Il declino della seria editoria scientifica anglosassone: un’analisi approfondita

L’editoria scientifica anglosassone sta vivendo un periodo di profondo declino, caratterizzato dalla perdita di rigore e incorruttibilità a favore di un approccio economico-finanziario finalizzato al successo personale e alla carriera. Questo è quanto emerge dall’analisi condotta da Luca De Fiore nel suo libro “Sul pubblicare in medicina”, in cui rivela le pressioni lobbistiche, la sciatteria e la mancanza di scrupoli da parte dei manager, che hanno preso il posto degli esperti e dei responsabili editoriali.

De Fiore, che ha svolto la sua ricerca all’interno della Pensiero Scientifico Editore, esamina ogni aspetto di questo mondo, basandosi sul lavoro di esperti come Richard Smith, ex redattore capo del British Medical Journal (BMJ) e autore di un libro importante sull’editoria scientifica.

Uno dei principali fattori che ha contribuito al declino dell’editoria scientifica è il denaro. Mentre in passato il profitto ideale per gli editori era di un centesimo all’anno, oggi l’editoria scientifica genera un fatturato di 30 miliardi di dollari, di cui il 40% negli Stati Uniti. La maggior parte degli editori sono a scopo di lucro, mentre solo il 10% delle university press anglosassoni riesce a guadagnare qualcosa.

Un altro aspetto preoccupante riguarda il numero eccessivo di pubblicazioni nel settore. Attualmente ci sono 36.000 periodici scientifici, di cui 13.000 non più attivi ma comunque accessibili. Nel 2022 sono stati pubblicati ben 5,14 milioni di articoli, creando un’infodemia secondo il direttore generale dell’OMS, Tedros Ghebreyesus. Nel novembre 2020 è stato pubblicato un articolo sul Covid-19 ogni tre minuti. Nel 2006, un direttore di un istituto di ricerca ha firmato un articolo ogni quattro giorni. Questo si traduce in un’enorme quantità di informazioni, che spesso vengono pubblicate solo per alimentare i curricula dei professionisti a fini di carriera, senza alcuna reale utilità.

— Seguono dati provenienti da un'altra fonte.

(** The server, and the loop [l], change what they know of one connection. *)
Lemma phase_change_inv d d' w l p c s conn srv' s' ph :
  cluster_inv d w → cl_ids w !! (l, p) = Some c → cl_loops w !! l = Some s →
  conns (cl_server w) !! c = Some conn →
  srv_reachable startLoop srv' → loop_reachable s' →
  (loop_ srv', srv_started srv', threadPool_ srv') =
    (base w, srv_started (cl_server w), threadPool_ (cl_server w)) →
  conns srv' = alter (set_phase ph) c (conns (cl_server w)) →
  (∀ c' conn', c' ≠ c → conns (cl_server w) !! c' = Some conn' →
     mapped c' conn' srv' ↔ mapped c' conn' (cl_server w)) →
  (∀ q, stage_at s' q = if decide (q = p) then Some (phase_stage ph) else stage_at s q) →
  (∀ q, q ≠ p → q ∈ rx_mapped s' ↔ q ∈ rx_mapped s) →
  (p ∈ rx_mapped s' ↔ mapped c conn srv') →
  (∀ l', l' ≠ l → waiting_functors l' srv' = waiting_functors l' (cl_server w)) →
  Forall2 (functor_for (cl_ids w) l) (loop_queue s') (waiting_functors l srv') →
  (∀ l' c', RemoveConnectionInLoop c' ∈ queue_of l' srv' → io_loops w ≠ []) →
  server_waiting s' = server_waiting s →
  (∀ l', (removals l' srv' + owed d l' = removals l' (cl_server w) + owed d' l')%nat) →
  cluster_inv d' (put_loop l s' (set_cl_server srv' w)).
Proof.
  intros Hinv Hid Hl Hc Hsrv' Hs' [= Hloop Hstart Hpool] Hconns Hmap Hstage Hrest Hp Hqo Hq Hrem
    Htok Howed.
  pose proof Hinv as [? Hst0 Hlo ? Hpo Hwh Had Hli Hkn Hal Hqu _ Hto].
  assert (conn_loop conn = l) as Hcl.
  { destruct (Hli _ _ _ Hid) as (? & conn' & _ & Hc' & ? & _). congruence. }
  assert (∀ l1, is_Some (cl_loops w !! l1) → is_Some (<[l := s']> (cl_loops w) !! l1)) as Hdom
    by (intros l1 ?; apply lookup_insert_is_Some'; by right).
  assert (∀ c', conns srv' !! c' =
    if decide (c' = c) then Some (set_phase ph conn) else conns (cl_server w) !! c') as Hlook.
  { intros c'. rewrite Hconns. destruct (decide (c' = c)) as [->|Hcc].
    - rewrite list_lookup_alter_eq. by rewrite Hc.
    - by rewrite list_lookup_alter_ne by congruence. }
  assert (io_loops (put_loop l s' (set_cl_server srv' w)) = io_loops w) as Hio
    by (unfold io_loops; cbn; by rewrite Hpool).
  assert (base (put_loop l s' (set_cl_server srv' w)) = base w) as Hbase by done.
  split; rewrite ?Hio, ?Hbase; cbn; try done; [congruence|..].
  - intros l1 s1. rewrite lookup_insert_Some. intros [[<- <-]|[_ ?]]; [|by apply Hlo].
    split; [done|by eapply Hlo].
  - by apply Hdom.
  - intros l1 Hl1. destruct (Hpo l1 Hl1). split; [by apply Hdom|done].
  - intros c' conn'. rewrite Hlook. destruct (decide (c' = c)); [|exact (Hwh c' conn')]. intros [= <-].
    exact (Hwh c conn Hc).
  - by rewrite Hconns, length_alter.
  - intros l1 p1 c1 Hid1. destruct (decide ((l1, p1) = (l, p))) as [[= -> ->]|Hne].
    + assert (c1 = c) as -> by congruence.
      destruct (Hli _ _ _ Hid) as (s1 & conn1 & _ & _ & _ & Ha & _).
      exists s', (set_phase ph conn). cbn. rewrite lookup_insert_eq, Hlook, decide_True by done.
      rewrite Hstage, decide_True by done. by split_and!.
    + assert (c1 ≠ c) as Hcc.
      { intros ->. destruct (linked_inj _ _ _ _ _ _ (Hli _ _ _ Hid) (Hli _ _ _ Hid1)) as [-> ->]. done. }
      destruct (Hli _ _ _ Hid1) as (s1 & conn1 & Hl1 & Hc1 & Hcl1 & Ha1 & Hst1 & Hm1).
      destruct (decide (l1 = l)) as [->|Hll].
      * assert (p1 ≠ p) as Hpp by congruence. assert (s1 = s) as -> by congruence.
        exists s', conn1. cbn. rewrite lookup_insert_eq, Hlook, decide_False by done.
        rewrite Hstage, decide_False by done. split_and!; try done.
        rewrite Hrest by done. rewrite Hm1. by rewrite <-Hmap.
      * exists s1, conn1. cbn. rewrite lookup_insert_ne, Hlook, decide_False by done.
        split_and!; try done. rewrite Hm1. by rewrite <-Hmap.
  - intros l1 s1 q. rewrite lookup_insert_Some. intros [[<- <-]|[_ ?]]; [|by apply Hkn].
    rewrite Hstage. destruct (decide (q = p)) as [->|]; [eauto|by apply Hkn].
  - intros c' conn'. rewrite Hlook. destruct (decide (c' = c)) as [->|]; [|apply Hal].
    intros [= <-] _. exists p. cbn. by rewrite Hcl.
  - intros l1 s1. rewrite lookup_insert_Some. intros [[<- <-]|[? ?]]; [done|].
    rewrite Hqo by done. by apply Hqu.
  - intros l1 s1 Hs1. specialize (Howed l1).
    assert (server_waiting s1 + owed d l1 = removals l1 (cl_server w))%nat; [|lia].
    rewrite lookup_insert_Some in Hs1. destruct Hs1 as [[<- <-]|[? ?]]; [rewrite Htok|]; by apply Hto.
Qed.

Un altro problema riguarda il cambio di ruolo delle case editrici e delle riviste accademiche, che non sono più al servizio dei lettori ma degli autori. Le ricerche vengono frammentate (salami slicing) in modo da poter pubblicare più articoli sullo stesso argomento. Non c’è più tempo per attendere i mesi necessari affinché le buone riviste valutino e pubblichino un lavoro, quindi le ricerche vengono divise in sotto-segmenti e pubblicate su riviste minori e spregiudicate a pagamento, con tariffe che possono variare da 150 a 9.900 dollari. Inoltre, sempre più spesso si assiste al saccheggio dei dati online grazie all’open access e all’intreccio di relazioni insalubri con l’industria del settore.

Secondo De Fiore, è necessario rivedere anche le regole della costosa peer review (revisione tra pari) e dell’impact factor. Inoltre, occorre affrontare il problema dei paper mill (articoli fabbricati) e delle predatory journal (riviste predatorie), oltre alle sfide poste dall’intelligenza artificiale.

Nonostante il quadro allarmante dipinto da De Fiore, il suo libro si conclude con una nota di speranza, sottolineando che non possiamo permetterci di rinunciare a credere che una rivoluzione sia possibile. Propone sei idee per ristrutturare il settore, con l’obiettivo di ripristinare il rigore e l’incorruttibilità nell’editoria scientifica, affidando il compito ad esperti e editori responsabili.

In conclusione, l’editoria scientifica anglosassone sta attraversando un periodo di profondo declino, caratterizzato da una perdita di rigore e da un approccio economico-finanziario finalizzato al successo personale. Tuttavia, ci sono ancora speranze per il futuro se si riuscirà a ristrutturare il settore e a ripristinare i valori fondamentali dell’editoria scientifica.